Quelle armi, dunque, servono da qualche altra parte. A partire dalle case in cui Rizzini ha ritratto i suoi soggetti, chi con la pistola sul tavolo, chi con il fucile accanto al letto. 

«Io non sono contro le persone che si armano, per me loro in questo caso sono le vittime - dice il fotografo -. La paura che sta portando ad armarsi per me è ingiustificata e spero proprio che non debbano mai usare queste armi».

 

Armati di paura © Claudio Rizzini
Armati di paura © Claudio Rizzini

 

A fine novembre, il reportage ha vinto la sezione Lettura portfolio dell’Observa Street Photo Festival di Chiari, mentre in precedenza era stato selezionato al Festival della Fotografia Etica di Lodi, nonché per il Premio Dondero, a Milano, dove Rizzini è arrivato in finale lo scorso anno con un lavoro sulla classe operaia in mostra dal 9 febbraio prossimo al Museo Nazionale della Fotografia di Brescia. E lunedì parte delle fotografie sulle persone armate sono state pubblicate nelle pagine di Repubblica.

«L’idea mi è venuta perché già da qualche tempo osservo questa corsa ad avere una sicurezza riposta nell’arma, segno che purtroppo la gente non ha più fiducia nello stato, non si sente difesa - prosegue -. Ho niziato nel 2017, prima del nuovo governo che sta spingendo la gente ad armarsi ampliando il campo della legittima difesa. Per me è sbagliato, si rischia una deriva di tipo americano. Per lavoro ho viaggiato un po’ negli Stati Uniti e l’idea di avere persone armate attorno a casa mia non è piacevole».

 

Armati di paura © Claudio Rizzini
Armati di paura © Claudio Rizzini

 

Nel 2017 le licenze per porto d'armi hanno raggiunto quota 1,7 milioni, con un deciso aumento di quelle ad uso sportivo (+ 41% negli ultimi quattro anni, dice l'Eurispes), mentre il Censis stima che ci siano armi da fuoco nelle case di 4,5 milioni di italiani, nonostante i dati sulla criminalità indichino una riduzione dei reati, con un -11% di omicidi nel 2017 rispetto all'anno precedente, il -7% dei furti e il -20% di rapine. 

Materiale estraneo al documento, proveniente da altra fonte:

Definition check_csv (input : PublishClientRunInput) : script unit :=
  if negb (is_procedure input
    ["client.detect-csv-statement"; "client.confirm-csv-statement"; "client.admit-csv-statement"]) then Return tt
  else
    sourceId ← lift (input_id "source" input);
    source ← csv_source sourceId;
    let '(originalName, declaredMediaType, is_file, bytes) := source in
    _ ← lift (refuse_if (negb is_file || negb (isCsvSource originalName declaredMediaType))
                (invalidClientContract (lit "CSV procedure requires a committed CSV source.")));
    verified ← lift (of_result (detectCsvStatement utf8 windows1252 digest sourceId (toBase64 bytes)));
    if is_procedure input ["client.detect-csv-statement"] then
      payload ← lift (first_payload input);
      same ← lift (sameJson (Some payload) (Some (detection_json verified)));
      lift (refuse_if (negb same)
              (invalidClientContract (lit "CSV detection differs from the committed source bytes.")))
    else
      detectionId ← lift (input_id "detection" input);
      answer ← ask (Artifact detectionId);
      detection ← lift (record_of answer (lit "CSV detection"));
      differs ← lift (
        or_check (negb (cd_eligible verified) ||
                  negb (is_string (get "typeKey" detection) (lit "banking.csv-statement-detection")) ||
                  negb (is_number (get "typeVersion" detection) 1))
          (same ← sameJson (get "payload" detection) (Some (detection_json verified)); Done (negb same)));
      _ ← lift (refuse_if differs
                  (invalidClientContract (lit "CSV detection is not eligible or differs from this source.")));
      let expected := expected_confirmation sourceId (cd_sourceSha256 verified) detectionId in
      let confirmationId := csvConfirmationIdentity digest sourceId (cd_sourceSha256 verified) in
      if is_procedure input ["client.confirm-csv-statement"]
      then lift (check_confirmation input confirmationId expected)
      else check_admission input confirmationId expected (statement_field verified).

Definition check_financial (input : PublishClientRunInput) : script unit :=
  if negb (is_procedure input ["client.extract-statement-model"; "client.extract-invoice-model"]) then Return tt
  else
    sourceId ← lift (input_id "source" input);
    answer ← ask (Artifact sourceId);
    source ← lift (record_of answer (lit "financial source"));
    payload ← lift (record_of (or_null (get "payload" source)) (lit "financial source payload"));
    originalName ← lift (of_result (String_stored (or_empty (get "originalName" payload))));
    declaredMediaType ← lift (of_result (String_stored (or_empty (get "declaredMediaType" payload))));
    lift (refuse_if (isCsvSource originalName declaredMediaType)
            (invalidClientContract (lit "CSV finance extraction must use the human-confirmed CSV lane."))).

(** The input of a ranked candidate with a role and an ordinal. *)
Definition lineage_of (role : string) (ordinal : option ArtifactJson) (inputs : list ArtifactLineageInput) : option text :=
  li_artifactId <$> js_find (fun item => bool_decide (li_role item = lit role) && is_number ordinal (li_ordinal item)) inputs.

Definition pair_identity (invoiceId transactionId : text) : text :=
  clientRunIdentity digest (stringify_texts [lit "reconciliation-decision-v2"; invoiceId; transactionId]).

Definition check_review (input : PublishClientRunInput) : script unit :=
  if negb (is_procedure input ["client.review-reconciliation"]) then Return tt
  else
    candidateId ← lift (input_id "match-candidate" input);
    answer ← ask (Artifact candidateId);
    candidate ← lift (record_of answer (lit "match candidate"));
    _ ← lift (refuse_if (negb (is_string (get "typeKey" candidate) (lit "reconciliation.match-candidate")))
                (invalidClientContract (lit "Review input is not a match candidate.")));
    payload ← lift (record_of (or_null (get "payload" candidate)) (lit "match candidate payload"));
    answer ← ask (ProducerInputs candidateId);
    producer ← lift (record_of answer (lit "match candidate inputs"));
    inputs ← lift (lineageInputs (get "inputs" producer));
    let refused := invalidClientContract (lit "Review artifacts do not match the ranked evidence.") in
    match lineage_of "open-item" (Some (ANumber 0)) inputs,
          lineage_of "transaction" (get "transactionInputOrdinal" payload) inputs with
    | Some invoiceId, Some transactionId =>
        differs ← lift (
          or_check (bool_decide (invoiceId = []) || bool_decide (transactionId = []))
            (openItem ← input_id "open-item" input;
             or_check (negb (bool_decide (invoiceId = openItem)))
               (transaction ← input_id "transaction" input;
                Done (negb (bool_decide (transactionId = transaction))))));
        _ ← lift (refuse_if differs refused);
        lift (refuse_if (negb (bool_decide (pr_publicationId input = pair_identity invoiceId transactionId)))
                (invalidClientContract (lit "Review publication must use its exact pair identity.")))
    | _, _ => Throws refused
    end.

(** *** Uploads *)

Definition maximumBlobBytes (input : PublishClientRunInput) : Z :=
  if is_procedure input ["client.inspect-file"] then MAX_ARTIFACT_FILE_BYTES else 4 * 1024 * 1024.

Definition output_json (role : text) (ordinal : Z) : ArtifactJson :=
  object [("role", AString role); ("ordinal", ANumber ordinal)].

Definition artifact_json (output : ClientRunArtifact) (blob : ArtifactJson) : ArtifactJson := object [
  ("localKey", AString (ca_localKey output)); ("typeKey", AString (ca_typeKey output));
  ("typeVersion", ANumber (ca_typeVersion output)); ("payload", ca_payload output); ("blob", blob);
  ("references", AArray []); ("output", output_json (ca_role output) (ca_ordinal output))].

(** The loop over the outputs: what was uploaded, the authorities for it, and the artifacts to publish. *)
Fixpoint upload_outputs (input : PublishClientRunInput) (totalBlobBytes : Z) (blobAuthorities : entries)
    (artifacts : list ArtifactJson) (l : list ClientRunArtifact) : script (entries * list ArtifactJson) :=
  match l with
  | [] => Return (blobAuthorities, artifacts)
  | output :: l =>
      match ca_blob output with
      | None => upload_outputs input totalBlobBytes blobAuthorities (artifacts ++ [artifact_json output ANull]) l
      | Some blob =>
          let bytes := fromBase64 (bl_base64 blob) in
          let total := totalBlobBytes + Z.of_nat (length bytes) in
          _ ← lift (refuse_if (negb (bool_decide (toBase64 bytes = bl_base64 blob)))
                      (AppError 400 (lit "CLIENT_BLOB_INVALID") (lit "A client output blob was not canonical base64.")));
          _ ← lift (refuse_if (maximumBlobBytes input <? total)
                      (AppError 413 (lit "CLIENT_BLOB_TOO_LARGE") (lit "Client run blobs exceed their procedure limit.")));
          let sha256 := hex_digest digest bytes in
          claimId ← ask RandomUUID;
          _ ← ask (Upload claimId sha256 (Z.of_nat (length bytes)) (bl_mediaType blob) (Bytes bytes));
          let claim := object [("kind", str "upload-claim"); ("claimId", AString claimId)] in
          let blob := object [("sha256", AString sha256); ("length", ANumber (Z.of_nat (length bytes)))] in
          upload_outputs input total (map_set (ca_localKey output) claim blobAuthorities)
            (artifacts ++ [artifact_json output blob]) l
      end
  end.

(** *** The submission *)

Definition input_json (i : ClientInput) : ArtifactJson := object [
  ("role", AString (ci_role i)); ("ordinal", ANumber (ci_ordinal i)); ("artifactId", AString (ci_artifactId i))].
Definition evidence_json (e : ClientRunEvidence) : ArtifactJson := object [
  ("ordinal", ANumber (ce_ordinal e)); ("outputLocalKey", AString (ce_outputLocalKey e));
  ("outputLocator", ce_outputLocator e); ("inputRole", AString (ce_inputRole e));
  ("inputOrdinal", ANumber (ce_inputOrdinal e)); ("inputLocator", ce_inputLocator e)].

Definition receipt_json (d : ClientProcedureDescriptor) (input : PublishClientRunInput) : checked ArtifactJson :=
  if dc_deterministic d then Done (object [("outcome", str "succeeded")])
  else
    parameters ← clientRecord (pr_parameters input) (lit "model parameters");
    Done (object [("outcome", str "succeeded"); ("model", or_null (get "modelReceipt" parameters))]).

Rizzini, classe 1963, lavora come impiegato tecnico e si è avvicinato alla fotografia per passione. «Mi piace il bianco e nero, l’idea di fare reportage. I miei riferimenti sono Mario Dondero, Uliano Lucas e Paolo Pellegrin - spiega -. Da ragazzo avevo una macchina analogica che usavo per fare fotografie durante i viaggi, nel mio archivio ho le foto dell’ultimo concerto di De André a Brescia. Ma non ho mai seguito corsi, ho sempre avuto una passione per il cinema, il fumetto con autori come Hugo Pratt. Credo che tutto ciò mi abbia formato, fino a quando nel 2014 ho iniziato col digitale a lavorare a una fotografia di tipo umanistico.

 

Saluteremo il Signor Padrone - Claudio Rizzini
Saluteremo il Signor Padrone - Claudio Rizzini

 

Il lavoro di Rizzini è paziente, la sua macchina fotografica entra in contatto con le persone e cerca di andare oltre la superficie. Per «Armati di paura» è entrato nelle case dei bresciani, mettendoli a nudo nella loro intimità. Ed è questo uno dei segreti del lavoro.

«Chiedere alle persone di farsi fotografare armate in casa è stata una bella impresa, a loro sono arrivato attraverso conoscenze comuni. Mi è venuto in mente di usare le abitazioni perché non ho mai visto immagini di questo tipo. Una delle caratteristiche delle mie fotografie è quella di stabilire una certa empatia con i soggetti. Ho chiesto loro quale fosse la stanza in cui si sentivano meno al sicuro. La domanda li ha spiazzati e in quelle stanze abbiamo scattato le foto, anche se non preparate, con il disordine che ha dato più forza e verità alle immagini». 

 

Circus © Claudio Rizzini
Circus © Claudio Rizzini

 

La ricerca di Rizzini prosegue con nuovi temi delicati «come le famiglie arcobaleno e il nuovo fascismo a cui stiamo assistendo». Una fotografia che non ha paura di confrontarsi con la società, attraverso uno stile classico adattato all’attualità. «Ritraggo solo le persone e cerco di concentrarmi su dei progetti ampi - conclude -, come "La ballata di Kamara e Keita", un racconto in tre scatti sul riutilizzo dei beni confiscati alla criminalità organizzata selezionato tra i migliori dieci del progetto dall'associazione Libera».